(Items from a dataset)
········
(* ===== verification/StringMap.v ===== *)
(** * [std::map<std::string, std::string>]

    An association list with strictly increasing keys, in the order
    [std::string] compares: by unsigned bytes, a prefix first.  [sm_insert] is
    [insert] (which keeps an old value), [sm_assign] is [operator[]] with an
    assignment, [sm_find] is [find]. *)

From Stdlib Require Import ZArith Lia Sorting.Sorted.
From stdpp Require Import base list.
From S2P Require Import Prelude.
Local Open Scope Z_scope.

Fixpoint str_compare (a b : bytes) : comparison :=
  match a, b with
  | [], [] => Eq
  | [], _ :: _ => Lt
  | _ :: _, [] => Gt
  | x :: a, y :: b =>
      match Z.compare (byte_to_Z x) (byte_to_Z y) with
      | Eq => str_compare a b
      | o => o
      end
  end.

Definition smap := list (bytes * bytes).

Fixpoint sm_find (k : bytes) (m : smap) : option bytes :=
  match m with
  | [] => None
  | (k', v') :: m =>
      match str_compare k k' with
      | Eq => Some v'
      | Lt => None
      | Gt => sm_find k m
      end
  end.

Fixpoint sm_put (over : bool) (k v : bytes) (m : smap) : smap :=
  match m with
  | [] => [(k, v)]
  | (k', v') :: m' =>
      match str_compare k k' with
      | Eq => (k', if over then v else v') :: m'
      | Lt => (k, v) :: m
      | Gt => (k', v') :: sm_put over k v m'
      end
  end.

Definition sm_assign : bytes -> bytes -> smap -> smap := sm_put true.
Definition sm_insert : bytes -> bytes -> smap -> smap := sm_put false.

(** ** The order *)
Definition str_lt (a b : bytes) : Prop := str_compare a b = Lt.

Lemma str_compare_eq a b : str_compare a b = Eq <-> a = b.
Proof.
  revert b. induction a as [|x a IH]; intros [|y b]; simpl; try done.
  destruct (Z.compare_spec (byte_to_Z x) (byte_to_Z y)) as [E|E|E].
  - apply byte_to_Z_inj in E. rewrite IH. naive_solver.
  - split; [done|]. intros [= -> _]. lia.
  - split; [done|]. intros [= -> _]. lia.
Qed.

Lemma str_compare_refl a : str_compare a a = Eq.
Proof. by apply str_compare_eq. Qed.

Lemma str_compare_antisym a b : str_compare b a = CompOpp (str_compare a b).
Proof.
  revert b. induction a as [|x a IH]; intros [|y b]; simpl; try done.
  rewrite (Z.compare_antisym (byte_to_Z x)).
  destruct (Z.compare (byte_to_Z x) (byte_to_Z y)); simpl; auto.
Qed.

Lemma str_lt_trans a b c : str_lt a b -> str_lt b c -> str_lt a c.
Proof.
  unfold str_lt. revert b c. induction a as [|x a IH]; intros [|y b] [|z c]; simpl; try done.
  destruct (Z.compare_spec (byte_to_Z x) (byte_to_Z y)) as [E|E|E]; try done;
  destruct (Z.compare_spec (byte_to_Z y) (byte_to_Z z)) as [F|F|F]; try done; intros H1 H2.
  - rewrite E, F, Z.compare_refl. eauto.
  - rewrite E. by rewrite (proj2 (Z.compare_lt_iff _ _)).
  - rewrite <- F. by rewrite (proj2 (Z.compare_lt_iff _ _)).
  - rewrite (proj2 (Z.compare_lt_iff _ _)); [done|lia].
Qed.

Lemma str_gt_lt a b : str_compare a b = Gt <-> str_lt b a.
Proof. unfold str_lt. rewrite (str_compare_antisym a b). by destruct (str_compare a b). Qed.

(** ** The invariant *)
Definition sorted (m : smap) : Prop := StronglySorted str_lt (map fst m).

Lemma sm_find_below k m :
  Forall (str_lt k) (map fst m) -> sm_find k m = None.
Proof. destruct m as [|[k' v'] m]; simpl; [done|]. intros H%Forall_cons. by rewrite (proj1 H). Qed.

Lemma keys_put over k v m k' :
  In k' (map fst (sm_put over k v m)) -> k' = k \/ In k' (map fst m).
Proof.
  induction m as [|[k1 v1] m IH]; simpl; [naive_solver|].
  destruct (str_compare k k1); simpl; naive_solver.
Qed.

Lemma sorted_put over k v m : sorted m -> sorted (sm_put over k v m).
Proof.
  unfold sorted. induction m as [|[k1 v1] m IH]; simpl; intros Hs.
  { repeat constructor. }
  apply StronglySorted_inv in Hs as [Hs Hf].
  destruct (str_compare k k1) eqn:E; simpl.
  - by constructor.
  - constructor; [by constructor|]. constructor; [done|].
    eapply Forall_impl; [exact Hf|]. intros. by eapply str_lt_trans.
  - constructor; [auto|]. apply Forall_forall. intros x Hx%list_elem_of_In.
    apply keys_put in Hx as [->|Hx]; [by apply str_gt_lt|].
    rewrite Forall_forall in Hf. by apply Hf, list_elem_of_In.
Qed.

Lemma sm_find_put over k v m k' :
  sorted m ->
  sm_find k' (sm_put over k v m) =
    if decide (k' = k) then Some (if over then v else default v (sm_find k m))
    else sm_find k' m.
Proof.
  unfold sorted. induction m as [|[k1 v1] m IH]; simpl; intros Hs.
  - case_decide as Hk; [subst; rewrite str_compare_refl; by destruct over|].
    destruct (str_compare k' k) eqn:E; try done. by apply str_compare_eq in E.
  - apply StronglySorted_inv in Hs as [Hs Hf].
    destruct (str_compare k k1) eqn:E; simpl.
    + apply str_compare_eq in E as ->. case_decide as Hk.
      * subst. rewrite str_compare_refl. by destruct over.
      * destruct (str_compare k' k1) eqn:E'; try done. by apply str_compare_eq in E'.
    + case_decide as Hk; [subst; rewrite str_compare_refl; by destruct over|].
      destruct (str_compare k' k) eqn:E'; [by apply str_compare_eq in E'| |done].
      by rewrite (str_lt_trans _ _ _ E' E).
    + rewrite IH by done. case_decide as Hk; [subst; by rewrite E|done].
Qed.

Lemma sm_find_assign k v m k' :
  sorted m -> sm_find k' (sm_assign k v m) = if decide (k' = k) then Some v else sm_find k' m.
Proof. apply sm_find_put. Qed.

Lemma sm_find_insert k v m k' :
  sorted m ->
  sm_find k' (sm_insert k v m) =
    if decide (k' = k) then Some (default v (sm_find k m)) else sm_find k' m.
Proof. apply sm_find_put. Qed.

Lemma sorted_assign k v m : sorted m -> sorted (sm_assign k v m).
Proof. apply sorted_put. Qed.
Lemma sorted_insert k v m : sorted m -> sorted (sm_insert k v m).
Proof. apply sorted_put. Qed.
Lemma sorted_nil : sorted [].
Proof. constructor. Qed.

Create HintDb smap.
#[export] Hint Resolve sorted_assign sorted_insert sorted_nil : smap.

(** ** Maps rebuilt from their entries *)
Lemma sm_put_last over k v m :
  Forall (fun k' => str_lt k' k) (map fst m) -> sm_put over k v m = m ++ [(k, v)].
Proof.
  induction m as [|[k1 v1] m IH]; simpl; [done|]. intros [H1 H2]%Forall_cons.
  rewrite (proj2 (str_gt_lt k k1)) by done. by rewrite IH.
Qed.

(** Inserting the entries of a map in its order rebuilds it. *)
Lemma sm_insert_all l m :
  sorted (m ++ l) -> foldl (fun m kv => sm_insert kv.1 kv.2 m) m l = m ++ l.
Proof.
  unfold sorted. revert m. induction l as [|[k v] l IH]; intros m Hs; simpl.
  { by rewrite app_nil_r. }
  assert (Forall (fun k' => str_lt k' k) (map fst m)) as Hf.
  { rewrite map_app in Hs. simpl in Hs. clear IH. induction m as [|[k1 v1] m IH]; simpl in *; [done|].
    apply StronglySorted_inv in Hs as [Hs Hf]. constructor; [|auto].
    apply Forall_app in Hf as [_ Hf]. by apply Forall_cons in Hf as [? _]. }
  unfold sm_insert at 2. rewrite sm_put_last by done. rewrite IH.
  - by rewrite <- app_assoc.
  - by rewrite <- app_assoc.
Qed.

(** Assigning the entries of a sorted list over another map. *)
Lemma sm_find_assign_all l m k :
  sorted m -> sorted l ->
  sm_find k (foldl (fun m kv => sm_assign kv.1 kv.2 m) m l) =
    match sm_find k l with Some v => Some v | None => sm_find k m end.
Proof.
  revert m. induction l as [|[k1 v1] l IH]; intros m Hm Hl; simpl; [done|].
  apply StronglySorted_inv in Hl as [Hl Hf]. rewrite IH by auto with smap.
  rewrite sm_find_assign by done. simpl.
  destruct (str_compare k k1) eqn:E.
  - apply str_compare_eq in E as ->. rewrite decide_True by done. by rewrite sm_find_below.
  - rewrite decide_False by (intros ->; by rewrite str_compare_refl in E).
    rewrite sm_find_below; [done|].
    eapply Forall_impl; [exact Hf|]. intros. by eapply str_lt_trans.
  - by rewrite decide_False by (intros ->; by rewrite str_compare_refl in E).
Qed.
········
**What to produce**:
Give back exactly the lines from the beginning of the records through the line containing "rewrite (Z.compare_antisym (byte_to_Z x)).", and only those.

**Response to the exercise**:
(* ===== verification/StringMap.v ===== *)
(** * [std::map<std::string, std::string>]

    An association list with strictly increasing keys, in the order
    [std::string] compares: by unsigned bytes, a prefix first.  [sm_insert] is
    [insert] (which keeps an old value), [sm_assign] is [operator[]] with an
    assignment, [sm_find] is [find]. *)

From Stdlib Require Import ZArith Lia Sorting.Sorted.
From stdpp Require Import base list.
From S2P Require Import Prelude.
Local Open Scope Z_scope.

Fixpoint str_compare (a b : bytes) : comparison :=
  match a, b with
  | [], [] => Eq
  | [], _ :: _ => Lt
  | _ :: _, [] => Gt
  | x :: a, y :: b =>
      match Z.compare (byte_to_Z x) (byte_to_Z y) with
      | Eq => str_compare a b
      | o => o
      end
  end.

Definition smap := list (bytes * bytes).

Fixpoint sm_find (k : bytes) (m : smap) : option bytes :=
  match m with
  | [] => None
  | (k', v') :: m =>
      match str_compare k k' with
      | Eq => Some v'
      | Lt => None
      | Gt => sm_find k m
      end
  end.

Fixpoint sm_put (over : bool) (k v : bytes) (m : smap) : smap :=
  match m with
  | [] => [(k, v)]
  | (k', v') :: m' =>
      match str_compare k k' with
      | Eq => (k', if over then v else v') :: m'
      | Lt => (k, v) :: m
      | Gt => (k', v') :: sm_put over k v m'
      end
  end.

Definition sm_assign : bytes -> bytes -> smap -> smap := sm_put true.
Definition sm_insert : bytes -> bytes -> smap -> smap := sm_put false.

(** ** The order *)
Definition str_lt (a b : bytes) : Prop := str_compare a b = Lt.

Lemma str_compare_eq a b : str_compare a b = Eq <-> a = b.
Proof.
  revert b. induction a as [|x a IH]; intros [|y b]; simpl; try done.
  destruct (Z.compare_spec (byte_to_Z x) (byte_to_Z y)) as [E|E|E].
  - apply byte_to_Z_inj in E. rewrite IH. naive_solver.
  - split; [done|]. intros [= -> _]. lia.
  - split; [done|]. intros [= -> _]. lia.
Qed.

Lemma str_compare_refl a : str_compare a a = Eq.
Proof. by apply str_compare_eq. Qed.

Lemma str_compare_antisym a b : str_compare b a = CompOpp (str_compare a b).
Proof.
  revert b. induction a as [|x a IH]; intros [|y b]; simpl; try done.
  rewrite (Z.compare_antisym (byte_to_Z x)).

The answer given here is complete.